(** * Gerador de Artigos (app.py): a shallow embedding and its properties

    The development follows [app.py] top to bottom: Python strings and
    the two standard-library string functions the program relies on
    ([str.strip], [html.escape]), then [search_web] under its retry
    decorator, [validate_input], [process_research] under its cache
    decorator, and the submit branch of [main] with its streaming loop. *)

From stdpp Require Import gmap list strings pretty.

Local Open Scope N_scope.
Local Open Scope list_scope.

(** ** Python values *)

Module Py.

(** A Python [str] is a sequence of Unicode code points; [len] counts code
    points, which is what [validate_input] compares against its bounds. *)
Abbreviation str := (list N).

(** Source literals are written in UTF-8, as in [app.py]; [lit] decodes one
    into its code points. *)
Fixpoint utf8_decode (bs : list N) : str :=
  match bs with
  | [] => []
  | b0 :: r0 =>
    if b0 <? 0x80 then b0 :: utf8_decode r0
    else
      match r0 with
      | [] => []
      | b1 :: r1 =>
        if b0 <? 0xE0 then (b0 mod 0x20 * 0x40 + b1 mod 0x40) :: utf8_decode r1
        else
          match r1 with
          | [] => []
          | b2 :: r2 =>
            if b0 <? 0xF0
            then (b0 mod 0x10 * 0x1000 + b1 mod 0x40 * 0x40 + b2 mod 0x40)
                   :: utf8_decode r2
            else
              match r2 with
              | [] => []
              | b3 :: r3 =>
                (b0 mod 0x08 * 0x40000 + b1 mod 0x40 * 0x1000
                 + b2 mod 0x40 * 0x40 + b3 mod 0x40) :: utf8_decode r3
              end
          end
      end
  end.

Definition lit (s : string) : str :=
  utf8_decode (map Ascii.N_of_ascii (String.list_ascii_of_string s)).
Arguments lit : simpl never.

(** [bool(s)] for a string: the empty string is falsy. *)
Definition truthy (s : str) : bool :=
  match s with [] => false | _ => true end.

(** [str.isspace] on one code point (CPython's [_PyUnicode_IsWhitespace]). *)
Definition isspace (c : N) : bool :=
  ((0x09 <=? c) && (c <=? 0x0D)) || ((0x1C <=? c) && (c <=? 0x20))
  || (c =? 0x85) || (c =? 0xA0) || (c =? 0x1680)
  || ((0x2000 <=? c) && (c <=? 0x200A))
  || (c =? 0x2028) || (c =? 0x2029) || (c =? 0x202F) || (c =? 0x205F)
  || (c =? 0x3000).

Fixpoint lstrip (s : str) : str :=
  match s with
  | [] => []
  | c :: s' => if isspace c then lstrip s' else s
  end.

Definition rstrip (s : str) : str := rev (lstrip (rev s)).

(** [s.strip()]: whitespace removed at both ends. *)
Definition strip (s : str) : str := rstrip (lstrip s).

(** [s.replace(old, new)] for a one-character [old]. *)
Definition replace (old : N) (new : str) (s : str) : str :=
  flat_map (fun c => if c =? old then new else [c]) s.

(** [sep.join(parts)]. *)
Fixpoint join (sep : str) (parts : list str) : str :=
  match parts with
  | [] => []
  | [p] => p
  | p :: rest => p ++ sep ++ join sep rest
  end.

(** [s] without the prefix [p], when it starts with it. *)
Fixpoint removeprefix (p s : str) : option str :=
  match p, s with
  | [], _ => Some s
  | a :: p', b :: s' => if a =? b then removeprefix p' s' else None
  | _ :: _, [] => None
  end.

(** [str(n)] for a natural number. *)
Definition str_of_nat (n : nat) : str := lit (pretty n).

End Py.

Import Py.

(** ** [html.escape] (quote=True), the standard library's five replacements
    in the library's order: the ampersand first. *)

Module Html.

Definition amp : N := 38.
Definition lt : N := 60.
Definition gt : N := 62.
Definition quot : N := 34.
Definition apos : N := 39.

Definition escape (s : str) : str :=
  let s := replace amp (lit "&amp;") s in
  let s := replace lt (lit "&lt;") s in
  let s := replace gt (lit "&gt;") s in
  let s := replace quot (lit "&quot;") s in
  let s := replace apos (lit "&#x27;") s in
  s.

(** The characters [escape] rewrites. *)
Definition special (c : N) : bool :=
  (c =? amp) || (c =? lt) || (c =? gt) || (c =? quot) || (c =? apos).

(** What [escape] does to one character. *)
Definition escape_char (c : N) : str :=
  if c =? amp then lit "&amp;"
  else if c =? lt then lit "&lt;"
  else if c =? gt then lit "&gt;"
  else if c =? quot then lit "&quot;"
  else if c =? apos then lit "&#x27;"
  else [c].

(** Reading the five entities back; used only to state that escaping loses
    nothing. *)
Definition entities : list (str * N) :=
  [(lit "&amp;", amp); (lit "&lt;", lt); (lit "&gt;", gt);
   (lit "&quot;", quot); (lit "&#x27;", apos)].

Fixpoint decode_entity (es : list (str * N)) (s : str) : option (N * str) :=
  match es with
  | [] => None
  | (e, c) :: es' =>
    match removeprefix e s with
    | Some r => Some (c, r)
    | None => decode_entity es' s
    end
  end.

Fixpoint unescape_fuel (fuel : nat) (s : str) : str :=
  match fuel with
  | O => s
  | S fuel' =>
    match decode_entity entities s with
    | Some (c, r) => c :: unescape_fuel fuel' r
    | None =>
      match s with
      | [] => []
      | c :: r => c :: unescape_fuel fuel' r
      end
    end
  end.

---

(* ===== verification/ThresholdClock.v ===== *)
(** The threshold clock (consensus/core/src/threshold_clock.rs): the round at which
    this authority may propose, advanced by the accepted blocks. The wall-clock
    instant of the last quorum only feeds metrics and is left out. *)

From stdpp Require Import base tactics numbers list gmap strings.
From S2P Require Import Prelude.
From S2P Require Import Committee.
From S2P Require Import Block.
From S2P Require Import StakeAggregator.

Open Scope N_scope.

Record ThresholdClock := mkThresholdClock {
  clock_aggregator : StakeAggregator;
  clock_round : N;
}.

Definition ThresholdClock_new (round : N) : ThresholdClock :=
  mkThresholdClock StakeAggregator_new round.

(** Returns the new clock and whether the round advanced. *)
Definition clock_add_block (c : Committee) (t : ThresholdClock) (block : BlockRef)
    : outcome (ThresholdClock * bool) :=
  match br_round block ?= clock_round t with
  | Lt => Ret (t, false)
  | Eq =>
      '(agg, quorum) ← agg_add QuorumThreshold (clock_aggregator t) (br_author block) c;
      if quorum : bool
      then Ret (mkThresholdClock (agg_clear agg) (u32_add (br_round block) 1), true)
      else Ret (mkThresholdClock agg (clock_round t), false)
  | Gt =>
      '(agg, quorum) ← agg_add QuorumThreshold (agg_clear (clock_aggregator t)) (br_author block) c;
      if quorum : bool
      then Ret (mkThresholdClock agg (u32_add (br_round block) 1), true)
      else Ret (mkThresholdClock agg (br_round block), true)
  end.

**Problem to work on**. Throughout the data above, report every line that contains the string "parts".

**Solution for this task**.
(** [sep.join(parts)]. *)
Fixpoint join (sep : str) (parts : list str) : str :=
  match parts with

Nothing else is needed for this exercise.